Many values were mentioned here today, and most often mentioned were pride and dignity and trust and family. Pride and dignity and family all, in a sense, depend on security, and it was this security that the victims sought in living the American dream, to preserve security and, hence, preserve pride and trust for their later years. Frank Cas-taldi abused that trust and had a horrific impact on the victims. And that impact must be considered in imposing a sentence that promotes respect for the law and provides just punishment.
I think it was Mr. Cesare [a victim who spoke] that said it best. He eloquently said that the defendant took the spoils of their youth, all that effort that was intended to provide them security and the things that are synonymous with strong ethnic values, pride and dignity, and now that’s gone.
Therefore, considering the nature and history of the offense in itself, and considering a sentence that promotes respect for the law and provides just punishment, it’s clear ¡a sentence beyond the guideline range is necessary.

The judge then turned to Castaldi’s background and characteristics, noting both the absence of any criminal record but also his decades-long criminal conduct. The judge addressed deterrence-, both specific and general, and said that a Guideline sentence would not be adequate as a deterrent to this crime. He said he had taken into consideration all the mitigating factors that the defense had set forth in the memorandum, which he had reviewed in detail with counsel earlier in the hearing. As noted, the sentence was the longest possible under the plea agreement: maximum *595consecutive sentences for a total of 276 months (twenty-three years) in prison.

Castaldi’s principal argument on appeal is that the judge made a procedural error by failing to address what he now calls his principal argument in mitigation, his voluntary disclosure of the offense and his efforts to help the government with its investigation. Perhaps the most frequently argued issue on our docket in recent years is whether a district judge provided a sufficient explanation for rejecting a convicted defendant’s arguments in mitigation at sentencing. As one rough measure, our key case on the issue is United States v. Cunningham, 429 F.3d 673 (7th Cir.2005), and as of February 19, 2014, we had cited Cunningham in 197 later opinions and orders. The vast majority of citations concern this issue.

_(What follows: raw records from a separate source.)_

(* ===== verification/VfsTypes.v ===== *)
(** * VfsTypes: the vocabulary of the virtual file system

    [vcore/src/vfs/types.rs]: open flags as the 32-bit word they are, error
    codes, metadata, and the two trait interfaces of the VFS layer
    ([Filesystem] and [FileHandle]) as type classes over a world [W] of file
    system contents, a type [F] of mounted file systems and a type [H] of
    handles.  The cursor arithmetic ([read], [seek]) that every in-memory
    handle repeats is [cursor_read] and [cursor_seek]. *)
From Stdlib Require Import ZArith Lia.
From stdpp Require Import base numbers option list.
From S2P Require Import Prelude.

Inductive FileType := File | Directory | Device.
#[export] Instance FileType_eq_dec : EqDecision FileType.
Proof. solve_decision. Defined.

Record Metadata := { md_file_type : FileType; md_size : Z }.

Record DirEntry := { de_name : rstr; de_file_type : FileType }.

Inductive SeekFrom :=
| Start (n : Z)      (* usize *)
| Current (n : Z)    (* isize *)
| End_ (n : Z).      (* isize *)

Inductive VfsError :=
| NotFound | AlreadyExists | NotADirectory | IsADirectory | NotEmpty | InvalidPath
| PermissionDenied | NoSpace | InvalidFd | NotSupported | IoError.
#[export] Instance VfsError_eq_dec : EqDecision VfsError.
Proof. solve_decision. Defined.

(** ** Open flags *)
Module OpenFlags.
Record t := mk { bits : Z }.

Definition O_RDONLY := mk 0.
Definition O_WRONLY := mk 1.
Definition O_RDWR := mk 2.
Definition O_CREAT := mk 64.          (* 0o100 *)
Definition O_EXCL := mk 128.          (* 0o200 *)
Definition O_TRUNC := mk 512.         (* 0o1000 *)
Definition O_APPEND := mk 1024.       (* 0o2000 *)
Definition O_DIRECTORY := mk 65536.   (* 0o200000 *)

Definition empty := mk 0.
Definition from_bits (b : Z) := mk b.

Definition contains (self other : t) : bool :=
  if bits other =? 0 then Z.land (bits self) 3 =? 0
  else Z.land (bits self) (bits other) =? bits other.

Definition union (self other : t) : t := mk (Z.lor (bits self) (bits other)).

(** [|] and [|=]. *)
Definition bitor (self rhs : t) : t := mk (Z.lor (bits self) (bits rhs)).
Definition bitor_assign (rhs : t) : M t Empty_set unit := self ← get; put (mk (Z.lor (bits self) (bits rhs))).

Definition access_mode (self : t) : Z := Z.land (bits self) 3.

Definition is_readable (self : t) : bool :=
  let mode := Z.land (bits self) 3 in (mode =? 0) || (mode =? 2).

Definition is_writable (self : t) : bool :=
  let mode := Z.land (bits self) 3 in (mode =? 1) || (mode =? 2).

Definition READ := O_RDONLY.
Definition WRITE := mk (Z.lor (Z.lor 1 64) 512).
Definition READ_WRITE := O_RDWR.
Definition APPEND := mk (Z.lor (Z.lor 1 64) 1024).
End OpenFlags.

(** ** Trait interfaces *)
Class Filesystem (W F H : Type) := {
  fs_open : F -> rstr -> OpenFlags.t -> M W VfsError H;
  fs_mkdir : F -> rstr -> M W VfsError unit;
  fs_remove : F -> rstr -> M W VfsError unit;
  fs_rmdir : F -> rstr -> M W VfsError unit;
  fs_readdir : F -> rstr -> M W VfsError (list DirEntry);
  fs_metadata : F -> rstr -> M W VfsError Metadata
}.

(** A method takes [&mut self] together with the world behind the handle's raw
    pointer; [read] returns the count and the caller's buffer. *)
Class FileHandle (W H : Type) := {
  fh_read : bytes -> M (H * W) VfsError (Z * bytes);
  fh_write : bytes -> M (H * W) VfsError Z;
  fh_seek : SeekFrom -> M (H * W) VfsError Z;
  fh_metadata : M (H * W) VfsError Metadata
}.

(** [Filesystem::exists], the trait's default method. *)
Definition fs_exists {W F H} `{Filesystem W F H} (f : F) (path : rstr) : M W VfsError bool :=
  fun w => let (o, w') := fs_metadata f path w in
  match o with
  | Ok _ => (Ok true, w')
  | Err _ => (Ok false, w')
  | Panic => (Panic, w')
  | Hang => (Hang, w')
  end.

(** ** Cursors over an in-memory file *)

(** The body of [FileHandle::read]: copy [data[pos..pos + to_read]] into the
    front of [buf].  The slice panics when [pos > data.len()].  Result: the
    count, the caller's buffer, the new position. *)
Definition cursor_read (data : bytes) (position : Z) (buf : bytes)
    : outcome VfsError (Z * bytes * Z) :=
  let available := sat_sub (zlen data) position in
  let to_read := Z.min (zlen buf) available in
  if position +w64 to_read <=? zlen data then
    if position <=? position +w64 to_read then
      let p := Z.to_nat position in
      Ok (to_read, splice buf 0 (slice data p (p + Z.to_nat to_read)), position +w64 to_read)
    else Panic
  else Panic.

(** The body of [FileHandle::seek] for a file of [len] bytes. *)
Definition cursor_seek (len position : Z) (pos : SeekFrom) : outcome VfsError Z :=
  let new_pos := match pos with
    | Start n => i64 n
    | Current n => i64 (i64 position + n)
    | End_ n => i64 (i64 len + n)
    end in
  if new_pos <? 0 then Err InvalidPath else Ok (u64 new_pos).

Lemma cursor_read_inside data position buf :
  0 <= position <= zlen data -> zlen data < 2 ^ 63 ->
  exists n, n = Z.min (zlen buf) (zlen data - position) /\
    cursor_read data position buf =
      Ok (n, splice buf 0 (slice data (Z.to_nat position) (Z.to_nat (position + n))), position + n).
Proof.
  intros Hp Hl. eexists; split; [reflexivity|].
  assert (0 <= zlen buf) by (unfold zlen; lia).
  unfold cursor_read, sat_sub. rewrite Z.max_r by lia.
  rewrite u64_small by lia.
  destruct (Z.leb_spec (position + Z.min (zlen buf) (zlen data - position)) (zlen data)); [|lia].
  destruct (Z.leb_spec position (position + Z.min (zlen buf) (zlen data - position))); [|lia].
  rewrite <- Z2Nat.inj_add by lia. done.
Qed.

(** Reading with the cursor past the end is an out-of-range slice. *)
Lemma cursor_read_past_end data position buf :
  zlen data < position < 2 ^ 64 -> cursor_read data position buf = Panic.
Proof.
  intros Hp. assert (0 <= zlen buf /\ 0 <= zlen data) as [Hb Hd] by (unfold zlen; lia).
  unfold cursor_read, sat_sub. rewrite Z.max_l by lia. rewrite Z.min_r by lia.
  rewrite Z.add_0_r, u64_small by lia.
  destruct (Z.leb_spec position (zlen data)); [lia|done].
Qed.

Lemma cursor_seek_range len position pos p :
  cursor_seek len position pos = Ok p -> 0 <= p < 2 ^ 63.
Proof.
  unfold cursor_seek. set (np := match pos with Start _ => _ | _ => _ end).
  assert (- 2 ^ 63 <= np < 2 ^ 63) by (subst np; destruct pos; apply i64_range).
  destruct (Z.ltb_spec np 0); [done|]. intros [= <-]. rewrite u64_small by lia. lia.
Qed.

When a district court must exercise its discretion, it ordinarily must provide enough of an explanation to allow a reviewing court to see that the court actually exercised that discretion by considering the relevant factors. Cunningham, 429 F.3d at 679. “A judge who fails to mention a ground of recognized legal merit (provided it has a factual basis) is likely to have committed an error or oversight.” Id. At the same time, the judge need not address arguments that have no apparent merit, and need not spend time addressing an argument if “anyone acquainted with the facts would have known without being told why the judge had not accepted the argument.” Id.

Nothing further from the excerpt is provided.